Goal of the exercise:
Write out exactly the first lines of the listing, ending on the line that contains "simpl draw_loop.".

○ ○ ○ ○ ○ ○ ○

Lemma offspring_tags (p : p5) (ps : list Particle) (os : list Outcome) :
  Forall2 (outcome p) ps os ->
  Forall (fun k => tag k <> FLOWER) (offspring os).
Proof.
  unfold offspring. induction 1 as [|k o ps os [c ->] _ IH]; [constructor|].
  rewrite reverse_cons, fmap_app, concat_app.
  apply Forall_app. split; [exact IH|].
  simpl. rewrite app_nil_r.
  destruct (TreeProps.update_effects p k c) as (Hkids & _). exact Hkids.
Qed.

Lemma draw_part_around (p : p5) (i : nat) (s : Sketch) (part : Particle) :
  parts s !! i = Some part ->
  let o := fst (update p part (seed s)) in
  parts (draw_part p i s)
  = take i (parts s)
    ++ (if isDead o then [] else [self o])
    ++ drop (S i) (parts s) ++ pushed o.
Proof.
  intros Hpart. cbv zeta.
  destruct (TreeProps.draw_part_spec p i s part Hpart) as (-> & _).
  assert (Hi : (i < length (parts s))%nat)
    by (apply lookup_lt_is_Some_1; eauto).
  destruct (isDead (fst (update p part (seed s)))).
  - rewrite delete_take_drop, <- app_assoc. reflexivity.
  - rewrite insert_take_drop by exact Hi. rewrite <- app_assoc. reflexivity.
Qed.

Lemma draw_loop_parts (p : p5) (n : nat) :
  forall s : Sketch, (n <= length (parts s))%nat ->
  exists os,
    Forall2 (outcome p) (take n (parts s)) os
    /\ parts (draw_loop p n s)
       = omap survivor os ++ drop n (parts s) ++ offspring os.
Proof.
  induction n as [|n IH]; intros s Hn.
  - exists []. simpl. rewrite app_nil_r. split; [constructor|reflexivity].
  - destruct (lookup_lt_is_Some_2 (parts s) n) as [part Hpart]; [lia|].
    pose proof (draw_part_around p n s part Hpart) as Hs1. cbv zeta in Hs1.
    set (o := fst (update p part (seed s))) in *.
    set (mid := if isDead o then [] else [self o]) in *.
    assert (Hlen : length (take n (parts s)) = n)
      by (rewrite length_take; lia).
    simpl draw_loop.
    destruct (IH (draw_part p n s)) as (os & Hos & Hparts).
    { rewrite Hs1, length_app. lia. }
    rewrite Hs1 in Hos, Hparts.
    rewrite (take_app_length' _ _ n (eq_sym Hlen)) in Hos.
    rewrite (drop_app_length' _ _ n (eq_sym Hlen)) in Hparts.
    exists (os ++ [o]). split.
    + rewrite (take_S_r _ _ _ Hpart). apply Forall2_app; [exact Hos|].
      constructor; [|constructor]. exists (seed s). reflexivity.
    + rewrite Hparts, omap_app, offspring_snoc, omap_survivor_cons.
      unfold mid. destruct (isDead o); simpl; rewrite <- ?app_assoc;
        reflexivity.
Qed.

(** X11.  One run of the loop calls [update] once on every particle that
    was in [parts] when it started: the survivors stay in their order, the
    dead are spliced out, and behind them stand the particles these calls
    pushed, as they were pushed (the loop does not visit them) and in the
    order of the pushes; none of them is a flower. *)
Theorem draw_loop_updates (p : p5) (s : Sketch) :
  exists os,
    Forall2 (outcome p) (parts s) os
    /\ parts (draw_loop p (length (parts s)) s)
       = omap survivor os ++ offspring os
    /\ Forall (fun k => tag k <> FLOWER) (offspring os).
Proof.
  destruct (draw_loop_parts p (length (parts s)) s) as (os & H1 & H2); [lia|].
  exists os. rewrite firstn_all in H1. rewrite drop_all in H2.
  split; [exact H1|]. split; [exact H2|].
  exact (offspring_tags p _ _ H1).
Qed.

(** The flowers among [ps], in order. *)
Definition flowers (ps : list Particle) : list Particle :=
  filter (fun k => tag k = FLOWER) ps.

Lemma flowers_none (ps : list Particle) :
  Forall (fun k => tag k <> FLOWER) ps -> flowers ps = [].
Proof.
  unfold flowers. induction 1 as [|k ps Hk _ IH]; [reflexivity|].
  rewrite filter_cons_False by exact Hk. exact IH.
Qed.

Lemma outcome_flowers (p : p5) (ps : list Particle) (os : list Outcome) :
  Forall2 (outcome p) ps os ->
  (fun k => (pos k, asiz k)) <$> flowers (omap survivor os)
  = (fun k => (pos k, asiz k)) <$> flowers ps.
Proof.
  unfold flowers. induction 1 as [|k o ps os [c ->] _ IH]; [reflexivity|].
  rewrite omap_survivor_cons.
  destruct (decide (tag k = FLOWER)) as [Ht|Ht].
  - rewrite (TreeProps.flower_never_dies p k c Ht).
    destruct (TreeProps.update_flower_keeps p k c Ht)
      as (Hp & _ & Ht' & Ha & _).
    rewrite !filter_cons_True by assumption.
    rewrite !fmap_cons, IH, Hp, Ha. reflexivity.
  - assert (Ht' : tag (self (fst (update p k c))) <> FLOWER)
      by (rewrite TreeProps.update_tag; exact Ht).
    rewrite (filter_cons_False _ k) by exact Ht.
    destruct (isDead (fst (update p k c))).
    + exact IH.
    + rewrite filter_cons_False by exact Ht'. exact IH.
Qed.

(** X12.  The loop neither adds, removes, reorders, moves nor resizes a flower:
    in GenerativeTree.tsx flowers come and go only through the hand handler
    and the window. *)
Theorem draw_loop_keeps_flowers (p : p5) (s : Sketch) :
  (fun k => (pos k, asiz k)) <$> flowers (parts (draw_loop p (length (parts s)) s))
  = (fun k => (pos k, asiz k)) <$> flowers (parts s).
Proof.
  destruct (draw_loop_parts p (length (parts s)) s) as (os & H1 & H2); [lia|].
  rewrite firstn_all in H1. rewrite drop_all in H2. simpl in H2.
  rewrite H2. unfold flowers at 1. rewrite filter_app.
  fold (flowers (offspring os)). fold (flowers (omap survivor os)).
  rewrite (flowers_none _ (offspring_tags p _ _ H1)), app_nil_r.
  exact (outcome_flowers p _ _ H1).
Qed.

(** What [update] pushes onto [treePositions]: the new position of a tree
    particle that survives, in every fifth frame and above the bottom 30%
    of the canvas. *)
Lemma update_records (p : p5) (this : Particle) (c : nat) :
  let o := fst (update p this c) in
  recorded o
  = if negb (is_tag (tag this) FLOWER) && negb (isDead o)
       && (frameCount p mod 5 =? 0)%Z
       && Qltb (y (pos (self o))) (height p * 0.7)
    then [pos (self o)] else [].
Proof.
  cbv zeta. unfold update.
  destruct (is_tag (tag this) FLOWER); [reflexivity|].
  unfold bind. destruct (update_move p this c) as [this1 c1].
  destruct (dies this1); [reflexivity|].
  destruct (update_spawn p this1 c1) as [kids c2].
  unfold ret. cbn [fst self isDead recorded negb andb].
  destruct (pos this1) as [px py]. cbn [x y].
  destruct ((frameCount p mod 5 =? 0)%Z && Qltb py (height p * 0.7));
    reflexivity.
Qed.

○ ○ ○ ○ ○ ○ ○

Your solution:
Lemma offspring_tags (p : p5) (ps : list Particle) (os : list Outcome) :
  Forall2 (outcome p) ps os ->
  Forall (fun k => tag k <> FLOWER) (offspring os).
Proof.
  unfold offspring. induction 1 as [|k o ps os [c ->] _ IH]; [constructor|].
  rewrite reverse_cons, fmap_app, concat_app.
  apply Forall_app. split; [exact IH|].
  simpl. rewrite app_nil_r.
  destruct (TreeProps.update_effects p k c) as (Hkids & _). exact Hkids.
Qed.

Lemma draw_part_around (p : p5) (i : nat) (s : Sketch) (part : Particle) :
  parts s !! i = Some part ->
  let o := fst (update p part (seed s)) in
  parts (draw_part p i s)
  = take i (parts s)
    ++ (if isDead o then [] else [self o])
    ++ drop (S i) (parts s) ++ pushed o.
Proof.
  intros Hpart. cbv zeta.
  destruct (TreeProps.draw_part_spec p i s part Hpart) as (-> & _).
  assert (Hi : (i < length (parts s))%nat)
    by (apply lookup_lt_is_Some_1; eauto).
  destruct (isDead (fst (update p part (seed s)))).
  - rewrite delete_take_drop, <- app_assoc. reflexivity.
  - rewrite insert_take_drop by exact Hi. rewrite <- app_assoc. reflexivity.
Qed.

Lemma draw_loop_parts (p : p5) (n : nat) :
  forall s : Sketch, (n <= length (parts s))%nat ->
  exists os,
    Forall2 (outcome p) (take n (parts s)) os
    /\ parts (draw_loop p n s)
       = omap survivor os ++ drop n (parts s) ++ offspring os.
Proof.
  induction n as [|n IH]; intros s Hn.
  - exists []. simpl. rewrite app_nil_r. split; [constructor|reflexivity].
  - destruct (lookup_lt_is_Some_2 (parts s) n) as [part Hpart]; [lia|].
    pose proof (draw_part_around p n s part Hpart) as Hs1. cbv zeta in Hs1.
    set (o := fst (update p part (seed s))) in *.
    set (mid := if isDead o then [] else [self o]) in *.
    assert (Hlen : length (take n (parts s)) = n)
      by (rewrite length_take; lia).
    simpl draw_loop.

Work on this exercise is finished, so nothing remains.